A senior Bank of England policymaker has warned the central bank could be forced to keep raising interest rates to prevent high levels of inflation from becoming entrenched in the economy.

Catherine Mann, an independent economist on the Bank’s rate-setting monetary policy committee (MPC), said there were “material upside risks” to inflation sticking at higher levels than expected as the impact of the Covid pandemic, Russia’s war in Ukraine and Brexit weigh on the economy.

In a speech in Budapest on Monday, she said: “The UK suffers not only from the Covid and energy shocks, but also the negative supply shock – the ‘worst of all worlds’.”

Mann, consistently the most hawkish member of the MPC, was outvoted by her colleagues last week as she pushed for a bigger rate increase than the 0.5 percentage point rise announced by the central bank.

With the Bank’s base rate now at 4%, the highest level since 2008, she said further increases would be required. “We need to stay the course, and in my view the next step in Bank rate is still more likely to be another hike than a cut or hold,” Mann said.

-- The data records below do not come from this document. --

(** The element in the tail slot is published. *)
Lemma blocks_push elems heads binfo gcs m own v :
  blocks_ok elems heads binfo gcs m own ->
  (forall b st, binfo !! (length elems / 32)%nat = Some (b, st) ->
     exists B, deref m b = Some B /\ elements B !! (length elems mod 32)%nat = Some (Some v)) ->
  blocks_ok (elems ++ [v]) heads binfo gcs m own.
Proof.
  intros [Hl Hm Ho Ht Hbk] Hv. split; [done| |done|done|done].
  intros n b st Hb Hst. destruct (Hm n b st Hb Hst) as (B & HB & Hlen & Hc & Hs).
  exists B. repeat split; [done..|]. intros k Hk Hke Hin. rewrite length_app in Hke. simpl in Hke.
  destruct (decide (k = length elems)) as [->|Hne].
  - subst n. destruct (Hv b st Hb) as (B' & HB' & He). simplify_eq.
    by rewrite lookup_app_r, Nat.sub_diag by lia.
  - rewrite lookup_app_l by lia. apply Hs; [done|lia|done].
Qed.

Lemma div_mod_inj k k' : (k / 32 = k' / 32 -> k mod 32 = k' mod 32 -> k = k')%nat.
Proof.
  intros Hd Hm. rewrite (Nat.div_mod k 32), (Nat.div_mod k' 32) by done. by rewrite Hd, Hm.
Qed.

(** The slot behind the last element is written. *)
Lemma blocks_construct elems heads binfo gcs m own n b st B idx x :
  blocks_ok elems heads binfo gcs m own ->
  binfo !! n = Some (b, st) -> (length elems / 32 = n)%nat -> st <> Gone -> deref m b = Some B ->
  slot idx = (length elems mod 32)%nat ->
  blocks_ok elems heads binfo gcs (store_block b (set_slot idx x B) m) own.
Proof.
  intros [Hl Hm Ho Ht Hbk] Hn Hlast Hst HB Hslot. split; [done| |done|done|done].
  intros n' b' st' Hb' Hst'. destruct (Hm n' b' st' Hb' Hst') as (B' & HB' & Hlen & Hc & Hs).
  unfold block_holds. rewrite deref_store by done. case_decide as Hd; [|by exists B'].
  subst b'. assert (B' = B) as -> by congruence. subst n.
  assert (n' = length elems / 32)%nat as ->.
  { pose proof (Ho _ _ _ Hn Hst). pose proof (Ho _ _ _ Hb' Hst'). congruence. }
  exists (set_slot idx x B). simpl. rewrite length_insert. repeat split; [done..|].
  intros k Hk Hke Hin. rewrite list_lookup_insert_ne; [by apply Hs|].
  rewrite Hslot. intros He. assert (k = length elems) by (by apply div_mod_inj). lia.
Qed.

Her speech comes amid City speculation that Threadneedle Street is nearing the peak of its most aggressive tightening cycle in decades, after a modest fall in the headline inflation rate and as the economy teeters on the brink of recession. Financial markets expect one more 0.25 percentage point increase this year before Britain’s worsening economic slowdown forces the Bank to cut rates.

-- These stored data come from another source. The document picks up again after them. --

Lemma step_cas n h k :
  ths !! t = Some (FCas n h k) -> let '(f', c') := free_step f (FCas n h k) in stepped f' c'.
Proof.
  intros Ht. pose proof (ok_role _ _ _ _ Hok _ _ _ _ Ht eq_refl) as Hst. cbn [free_step].
  destruct (finish_quiet k) as (Hro & Hre & Hk & Hse & Hret).
  case_bool_decide as Hh; [|by apply (stepped_local (FCas n h k))].
  assert (n ∉ L) as HnL by (rewrite (ok_listed _ _ _ _ Hok), Hst; done).
  assert (holds n (finish k) = holds n (FCas n h k)) as Hho by (by rewrite holds_none).
  apply (stepped_insert n NListed _ (n :: L)); [|by rewrite Hst|done..].
  eapply (fl_update st L f ths t _ _ n NListed); eauto; simpl; rewrite ?(count_same (FCas n h k)) by done.
  - intros m Hm. by rewrite !holds_none.
  - by rewrite (ok_refs _ _ _ _ Hok), Hst.
  - done.
  - split; [done|]. rewrite (ok_next _ _ _ _ Hok _ _ _ _ Ht eq_refl), <- Hh. apply (ok_chain _ _ _ _ Hok).
  - constructor; [done|]. apply (ok_nodup _ _ _ _ Hok).
  - intros m. rewrite elem_of_cons, (ok_listed _ _ _ _ Hok).
    destruct (decide (m = n)) as [->|Hm]; [rewrite fn_lookup_insert; naive_solver|].
    rewrite fn_lookup_insert_ne by done. naive_solver.
  - right. rewrite Hst. split; [by right|]. split; [by intros m y [= <- _]|]. by left.
  - intros t2 c2 m y _ H2. by apply (ok_next _ _ _ _ Hok t2 c2).
  - by rewrite Hk.
Qed.

Lemma step_retract n h k :
  ths !! t = Some (FRetract n h k) -> let '(f', c') := free_step f (FRetract n h k) in stepped f' c'.
Proof.
  intros Ht. pose proof (ok_role _ _ _ _ Hok _ _ _ _ Ht eq_refl) as Hst.
  pose proof (ok_refs _ _ _ _ Hok n) as Hr. rewrite Hst in Hr. cbn [base] in Hr. pose proof (count_lt n).
  destruct (finish_quiet k) as (Hro & Hre & Hk & Hse & Hret).
  assert (forall m, holds m (finish k) = holds m (FRetract n h k)) as Hho by (intros m; by rewrite holds_none).
  cbn [free_step]. rewrite Hr.
  destruct (Z.eqb_spec (1 + Z.of_nat (count (holds n) ths)) 1) as [Hz|Hz].
  - apply (stepped_refs (FRetract n h k) _ n (NInserting t)); rewrite ?Hst, ?(count_same (FRetract n h k)) by done; free_side.
    + simpl. rewrite u32_small by (unfold SHOULD_BE_ON_FREELIST; lia). lia.
    + simpl. lia.
  - apply (stepped_refs (FRetract n h k) _ n NPending); rewrite ?Hst, ?(count_same (FRetract n h k)) by done; free_side.
    + simpl. rewrite u32_small by (unfold SHOULD_BE_ON_FREELIST; lia). lia.
    + simpl. lia.
    + by rewrite Hk.
Qed.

Inflation has fallen back from more than 11% in October to 10.5% in December, with most economists forecasting a rapid decline this year as the initial surge in energy prices after the Russian invasion fades in significance for the annual inflation rate.

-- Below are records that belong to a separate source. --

(** What holds of the entries of thread [t], which is at [c] with the sub-queue [l]. *)
Record entries_ok s (t : nat) (c : tpc) (l : option nat) : Prop := {
  en_value i j : key_of s i j = Some (KId t) ->
    l <> None /\ (value_of s i j = Some l \/ storing c = Some (i, j));
  en_path i j : key_of s i j = Some (KId t) ->
    exists d, j = pos s i t d /\ forall d', (d' < d)%nat -> exists k, key_of s i (pos s i t d') = Some k /\ k <> KEmpty;
  en_unique i j j' : key_of s i j = Some (KId t) -> key_of s i j' = Some (KId t) -> j = j';
  en_listed : l <> None -> listed c = true -> exists i j, key_of s i j = Some (KId t) }.

Record tab_ok (N : nat) s ths : Prop := {
  tb_tables : tables_ok s;
  tb_thread t c l : ths !! t = Some (c, l) -> pc_ok s t c l /\ entries_ok s t c l;
  tb_known i j t : key_of s i j = Some (KId t) -> (t < length ths)%nat;
  tb_inj t u c d p : ths !! t = Some (c, Some p) -> ths !! u = Some (d, Some p) -> t = u;
  tb_active t c p : ths !! t = Some (c, Some p) -> inactive s !! p = Some false;
  tb_count : exists settled : nat,
    implicitProducerHashCount s = Z.of_nat (settled + count (fun x => inflight x.1) ths);
  tb_bound : implicitProducerHashCount s <= Z.of_nat N;
  tb_counted t c l n : ths !! t = Some (c, l) -> counted c = Some n -> 0 <= n <= Z.of_nat N }.

(** ** What a step of one thread does to the others *)

Record evolves (t : nat) s s' : Prop := {
  ev_length : (length (tables s) <= length (tables s'))%nat;
  ev_cap i : (i < length (tables s))%nat -> cap_of s' i = cap_of s i;
  ev_key i j k : key_of s i j = Some k ->
    key_of s' i j = Some k \/ (k = KEmpty \/ k = KReusable) /\ key_of s' i j = Some (KId t) \/
    k = KId t /\ key_of s' i j = Some KReusable;
  ev_new i j k : key_of s' i j = Some k -> (exists k0, key_of s i j = Some k0) \/ k = KEmpty;
  ev_value i j u : u <> t -> key_of s i j = Some (KId u) -> value_of s' i j = value_of s i j }.

Lemma key_of_lt s i j k : key_of s i j = Some k -> (i < length (tables s))%nat.
Proof. unfold key_of. destruct (tables s !! i) eqn:E; [|done]. intros _. by eapply lookup_lt_Some. Qed.

Section Evolves.
Context (t : nat) s s' (Hev : evolves t s s').

Lemma ev_mine i j u : u <> t -> key_of s' i j = Some (KId u) <-> key_of s i j = Some (KId u).
Proof.
  intros Hu. split; intros Hk.
  - destruct (ev_new _ _ _ Hev _ _ _ Hk) as [[k0 Hk0]|?]; [|done].
    destruct (ev_key _ _ _ Hev _ _ _ Hk0) as [H|[[_ H]|[_ H]]]; congruence.
  - destruct (ev_key _ _ _ Hev _ _ _ Hk) as [H|[[[?|?] _]|[? _]]]; congruence.
Qed.

Lemma ev_free i u : u <> t -> free_of s i u -> free_of s' i u.
Proof. intros Hu Hf j Hj. apply ev_mine in Hj; [|done]. by apply (Hf j). Qed.

Lemma ev_absent u : u <> t -> absent s u -> absent s' u.
Proof. intros Hu Ha i. by apply ev_free. Qed.

Lemma ev_used i j u k :
  u <> t -> key_of s i j = Some k -> k <> KEmpty -> k <> KId u ->
  exists k', key_of s' i j = Some k' /\ k' <> KEmpty /\ k' <> KId u.
Proof.
  intros Hu Hk He Hn. destruct (ev_key _ _ _ Hev _ _ _ Hk) as [H|[[_ H]|[_ H]]]; eexists; (split; [exact H|]); naive_solver.
Qed.

Lemma ev_pos i u d : (i < length (tables s))%nat -> pos s' i u d = pos s i u d.
Proof. intros Hi. unfold pos. by rewrite (ev_cap _ _ _ Hev). Qed.

Lemma ev_passed i u d : (i < length (tables s))%nat -> u <> t -> passed s i u d -> passed s' i u d.
Proof.
  intros Hi Hu Hp d' Hd. destruct (Hp d' Hd) as (k & Hk & He & Hn). rewrite ev_pos by done. by eapply ev_used.
Qed.

Lemma ev_probing i u index : (i < length (tables s))%nat -> u <> t -> probing s i u index -> probing s' i u index.
Proof.
  intros Hi Hu (Hr & d & Hd & Hp). split; [done|]. exists d. rewrite (ev_cap _ _ _ Hev) by done.
  split; [done|]. by apply ev_passed.
Qed.

Lemma ev_probed i u j : (i < length (tables s))%nat -> u <> t -> probed s i u j -> probed s' i u j.
Proof. intros Hi Hu (d & Hd & Hp). exists d. rewrite ev_pos by done. split; [done|]. by apply ev_passed. Qed.

Lemma ev_kept i j k : key_of s i j = Some k -> k <> KEmpty -> exists k', key_of s' i j = Some k' /\ k' <> KEmpty.
Proof.
  intros Hk He. destruct (ev_key _ _ _ Hev _ _ _ Hk) as [H|[[_ H]|[_ H]]]; eexists; (split; [exact H|]); congruence.
Qed.

Lemma ev_pc_ok u c l : u <> t -> pc_ok s u c l -> pc_ok s' u c l.
Proof.
  intros Hu. pose proof (ev_length _ _ _ Hev) as Hlen.
  destruct c; simpl; intros Hok; try done;
    repeat match goal with H : _ /\ _ |- _ => destruct H end; repeat match goal with |- _ /\ _ => split end; try done; try lia;
    try (by apply ev_free); try (by apply ev_absent); try (by apply ev_mine);
    try (by intros; apply ev_free; eauto); try (by apply ev_probing); try (apply ev_probing; [lia|done..]);
    try (by apply ev_probed).
  destruct H4 as (k & Hk & He & Hn). by eapply ev_used.
Qed.

Lemma ev_entries u c l : u <> t -> entries_ok s u c l -> entries_ok s' u c l.
Proof.
  intros Hu [Hv Hp Huq Hl]. split.
  - intros i j Hk%ev_mine; [|done]. rewrite (ev_value _ _ _ Hev i j u) by done. by apply Hv.
  - intros i j Hk%ev_mine; [|done]. destruct (Hp i j Hk) as (d & Hd & Hne). exists d.
    pose proof (key_of_lt _ _ _ _ Hk) as Hi. rewrite ev_pos by done. split; [done|]. intros d' Hd'. rewrite ev_pos by done.
    destruct (Hne d' Hd') as (k & Hk' & He). by eapply ev_kept.
  - intros i j j' Hj%ev_mine Hj'%ev_mine; [|done..]. by eapply Huq.
  - intros Hl0 Hls. destruct (Hl Hl0 Hls) as (i & j & Hk). exists i, j. by apply ev_mine.
Qed.

End Evolves.

Lemma count_pcs ths t c l c' l' :
  ths !! t = Some (c, l) ->
  (count (fun x => inflight x.1) (<[t := (c', l')]> ths) + Nat.b2n (inflight c) =
   count (fun x => inflight x.1) ths + Nat.b2n (inflight c'))%nat.
Proof. intros Ht. apply (count_insert (fun x : tpc * option nat => inflight x.1) ths t (c, l) (c', l') Ht). Qed.

(** A step of thread [t]. *)
Lemma tab_update N s ths t c l s' c' l' :
  tab_ok N s ths -> ths !! t = Some (c, l) -> evolves t s s' -> tables_ok s' ->
  pc_ok s' t c' l' -> entries_ok s' t c' l' ->
  (forall p, l' = Some p -> inactive s' !! p = Some false) ->
  (forall u d p, u <> t -> ths !! u = Some (d, Some p) -> l' <> Some p /\ inactive s' !! p = Some false) ->
  (exists settled : nat, implicitProducerHashCount s' = Z.of_nat (settled + count (fun x => inflight x.1) (<[t := (c', l')]> ths))) ->
  implicitProducerHashCount s' <= Z.of_nat (S N) ->
  (forall n, counted c' = Some n -> 0 <= n <= Z.of_nat (S N)) ->
  tab_ok (S N) s' (<[t := (c', l')]> ths).
Proof.
  intros [Htab Hth Hkn Hinj Hact Hcnt Hbd Hctd] Ht Hev Htab' Hpc Hen Hp Hu Hcnt' Hbd' Hctd'.
  assert (t < length ths)%nat as Hlt by (by eapply lookup_lt_Some).
  assert (forall u x, (<[t := (c', l')]> ths) !! u = Some x -> u = t /\ x = (c', l') \/ u <> t /\ ths !! u = Some x) as Hths.
  { intros u x Hx. apply list_lookup_insert_Some in Hx as [(-> & -> & _)|[? ?]]; [by left|by right]. }
  split; try done.
  - intros u d m [[-> E]|[Hne H]]%Hths; [by simplify_eq|]. destruct (Hth u d m H) as [H1 H2].
    split; [by eapply ev_pc_ok|by eapply ev_entries].
  - intros i j u Hk. rewrite length_insert. destruct (decide (u = t)) as [->|Hne]; [done|].
    apply (Hkn i j). by apply (ev_mine t s s' Hev).
  - intros u1 u2 d1 d2 p [[-> E1]|[Hne1 H1]]%Hths [[-> E2]|[Hne2 H2]]%Hths; [done|..].
    + destruct (Hu u2 d2 p Hne2 H2). congruence.
    + destruct (Hu u1 d1 p Hne1 H1). congruence.
    + by eapply Hinj.
  - intros u d p [[-> E]|[Hne H]]%Hths; [apply Hp; congruence|]. by apply (Hu u d p).
  - intros u d m n [[-> E]|[Hne H]]%Hths Hc; [simplify_eq; by apply Hctd'|]. pose proof (Hctd u d m n H Hc). lia.
Qed.

Lemma evolves_refl t s : evolves t s s.
Proof. split; naive_solver. Qed.

(** Steps that leave the tables alone: the entries of the thread as well. *)
Definition same_tables s s' : Prop := tables s' = tables s.

Lemma same_tables_evolves t s s' : same_tables s s' -> evolves t s s'.
Proof.
  intros Hs. split; unfold key_of, value_of, cap_of; rewrite Hs; [done|done|naive_solver|naive_solver|done].
Qed.

Lemma same_key s s' i j : same_tables s s' -> key_of s' i j = key_of s i j.
Proof. unfold key_of. by intros ->. Qed.

Lemma same_entries s s' t c c' l :
  same_tables s s' -> entries_ok s t c l ->
  storing c' = storing c -> (listed c' = true -> listed c = true) -> entries_ok s' t c' l.
Proof.
  intros Hs [Hv Hp Hu Hl] Hst Hli. unfold same_tables in Hs.
  split; unfold key_of, value_of, pos, cap_of in *; rewrite ?Hs; rewrite ?Hst; eauto.
Qed.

However, Mann said there were risks inflation had so far stabilised at high levels, which “is not yet the harbinger of a turning point towards a sustainable return to the 2% target” set by the government for the Bank to achieve.

In addition to the Covid pandemic and the energy shock, she said Brexit was also affecting the British economy. “The UK has also been affected by a third type of shock which makes it unique: no other country chose to unilaterally impose trade barriers on its closest trading partners,” she said.

Mann said the risk of inflation remaining higher for longer should force the Bank to err on the side of caution by responding with further rate increases.

“The costs of making a mistake if the true inflation process is more persistent are larger than if the true inflation process is less persistent,” she said.

“A tighten-stop-tighten-loosen policy boogie looks too much like fine-tuning to be good monetary policy. It is both hard to communicate and to transmit through markets to the real economy.”